Introduction

This document is an introduction to co-expression networks. We will learn how to use co-expression networks (GCNs). A gene co-expression network, as we use them in CoExp, is a network of genes created with the WGCNA (Weighted Co-expression Networks) R package, see https://labs.genetics.ucla.edu/horvath/CoexpressionNetwork/Rpackages/WGCNA/ in combination with the km2gcn R package, see https://www.ncbi.nlm.nih.gov/pubmed/28403906.

This document has two purposes.

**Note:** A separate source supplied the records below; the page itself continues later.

(** A claim of due invocations succeeds and takes exactly the first [limit] rows of the
    Environment that are pending and due, or whose lease has expired, in the order of execution
    time and identifier.  It returns each of them as [Running], owned by the worker until
    [lease_until], with one more attempt and the next lease generation, stores just that, and
    changes nothing else in the database. *)
Theorem claim_due_spec sc w now until limit db :
  db_ok db -> id_ok w -> 0 < limit <= 100 -> now < until ->
  (forall r, due_entry (scope_key sc) now db r -> s_attempts (snd r) + 1 <= u32_max
     /\ s_lease_generation (snd r) + 1 <= i64_max) ->
  exists rows recs db',
    claim_due_scheduled TO_Commit sc w now until limit db = (Ok recs, db')
    /\ limit_query due_order (due_entry (scope_key sc) now db) (Z.to_nat limit) rows
    /\ Forall2 (fun r rec => exists before, decode_schedule_row (snd (fst r)) (snd r) = Ok before
         /\ rec = claimed_record w until before
         /\ schedules db' !! fst r = Some (claimed_row (id_to_string w) now until (snd r))) rows recs
    /\ (forall k, k ∉ map fst rows -> schedules db' !! k = schedules db !! k)
    /\ db' = set_schedules (schedules db') db.
Proof. apply claim_due_commit. Qed.

(** ** Completion and cancellation *)

(** The lease a worker must hold to complete an invocation. *)
Definition holds_lease (w : WorkerId) (g : Z) (row : ScheduleRow) : Prop :=
  s_status row = text "running" /\ s_lease_owner row = Some (id_to_string w) /\ s_lease_generation row = g.

#[export] Instance holds_lease_dec w g row : Decision (holds_lease w g row).
Proof. apply and_dec; [apply _|]. apply and_dec; apply _. Defined.
(* ===== verification/SqliteTraces.v ===== *)
(** * Histories of the scheduler and the outbox

    Properties of whole runs of the store: a scheduled invocation moves along its state machine
    only, a lease that has been superseded never completes anything, and a consumer that
    acknowledges what it was handed skips no outbox event. *)

From Stdlib Require Import Strings.Byte ZArith Lia.
From stdpp Require Import prelude strings gmap sorting list relations.
From S2P Require Import Prelude Ulid Value StoredValue IndexKey Core StoreModel Batch Order Sql SqliteStore.
From S2P Require Import SqliteCommit SqliteInvariant SqliteReads SqliteOutbox SqliteExport SqliteSchedule SqliteSystem SqliteJournal.

Section schedule_history.
Context {UL : UlidLib} {ULL : UlidLaws}.
Variable sha256 : bytes -> bytes.

Lemma store_step_moves sc db db' : store_step sha256 sc db db' -> schedules_move db db'.
Proof.
  intros [o clock b W _| | | | |].
  - unfold commit. destruct (digest sha256 b) as [d|] eqn:Hd; [|done].
    apply digest_valid in Hd. apply run_txn_inv; [done|].
    intros r db1 [[_ ->]|(now & _ & F)]%apply_commit_cases; [done|by eapply fresh_commit_moves|done..].
  - unfold claim_outbox. destruct (_ || _ || _); [done|]. apply run_txn_inv; [done|].
    intros b db1 H%claim_outbox_body_Ok. rewrite (oc_db _ _ _ _ _ _ _ _ _ H). by apply schedules_move_eq.
  - unfold ack_outbox. destruct (_ || _); [done|]. apply run_txn_inv; [done|].
    intros b db1 [(row & t & _ & _ & _ & _ & _ & ->)]%ack_outbox_body_Ok. by apply schedules_move_eq.
  - by apply claim_due_moves.
  - by apply complete_moves.
  - by apply cancel_moves.
Qed.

The first one is to serve as a tutorial on how to create and annotate GCNs from gene expression data adequately cleaned for such purpose. The second one is to illustrate how to use the database of GCNs that come with the resource for research purposes. In the following section we explain what GCNs are awailable, how to use them and how we can create a GCN from scratch. The next to the following section explains how to clean data to get it ready for GCN creation. This resource has, in its present form, three main parts: R code, processed resources and meta-data.

Folders

This distribution can be found under the folder coexp. Under this folder we can find the following R files

Under coexp folder we can find the following folders

CoExp: repository of co-expression networks and gene expression profiling

What can we find at CoExp?

If we are at the Bioinformatics Master server, we have to do this, from the R console if we want to start using the software.

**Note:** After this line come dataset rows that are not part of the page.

Lemma sqlite_record sc db k r : db_ok db -> doc_key_ok k -> sqlite_document db sc k = Some r ->
  (dr_table_id r, dr_document_id r) = k /\ 0 < dr_revision r <= i64_max
  /\ dr_commit_sequence r <= default 0 (sequences db !! scope_key sc) /\ value_ok (dr_value r) = true.
Proof.
  intros Hdb Hk Hr. destruct (sqlite_document_row _ _ _ _ Hdb Hk Hr) as (row & Hl & Hdec). destruct Hk as [Ht Hd].
  pose proof (inv_documents _ Hdb _ _ Hl) as (Hb & Hrev & _). cbn [fst] in Hb.
  assert (0 < d_revision row) as Hpos.
  { unfold decode_document_row in Hdec. do 2 apply rbind_Ok in Hdec as (? & _ & Hdec).
    apply rbind_Ok in Hdec as (? & [_ ?]%positive_u64_Ok & _). lia. }
  apply decode_document_row_Ok in Hdec as (Ht' & Et & Hd' & Ed & -> & -> & _ & _ & Hv & _).
  apply id_to_string_inj in Et, Ed; [|done..]. destruct k as [t d]. cbn [fst snd] in *. subst.
  split; [done|]. split; [lia|]. split; [|done].
  destruct Hb as (m & -> & Hm). cbn. lia.
Qed.

Section fresh.
Variables (b : CommitBatch) (dg : bytes) (now : Z) (db : Db) (res : CommitResult) (db' : Db).
Hypotheses (Hdb : db_ok db) (W : batch_wf b) (F : fresh_commit b dg now db res db').

Lemma fresh_mutation m : m ∈ b_documents b -> exists d, mutation_shown (snapshot_of (b_scope b) db)
  (snapshot_of (b_scope b) db') (cr_commit_sequence res) m d.
Proof.
  intros [i Hi]%list_elem_of_lookup.
  destruct (fresh_commit_shown b dg now db res db' Hdb W F) as (_ & _ & _ & Hm & _).
  destruct (Forall2_lookup_l _ _ _ _ _ Hm Hi) as (d & _ & Hd). eauto.
Qed.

source("/home/biomaster/tia1718/tutorialesR/coexp/coexpression.R",chdir=T)
coexp.initDb("NoFull")

And now we are ready to start.

If you download it to your own computer, you have to edit gdp.coexp() function at coexpression.R file to update the route to the file coexpression.R. For example, if your route to the file is is "/home/alumno/tutorialesR/coexp/", then the function should be.

gdp.coexp = function(){
    return("/home/alumno/tutorialesR/coexp/")
}

And then we can start using the code from the R console by doing this

source("/home/alumno/tutorialesR/coexp/coexpression.R",chdir=T)
coexp.initDb("NoFull")

If you want to compile this documentation itself in your computer in order to check whether your installation was correct, then the rest of chunks of code for this documentation will be run in order for the documentation to be generated so please change the first line of the chunk above accordingly before compiling again.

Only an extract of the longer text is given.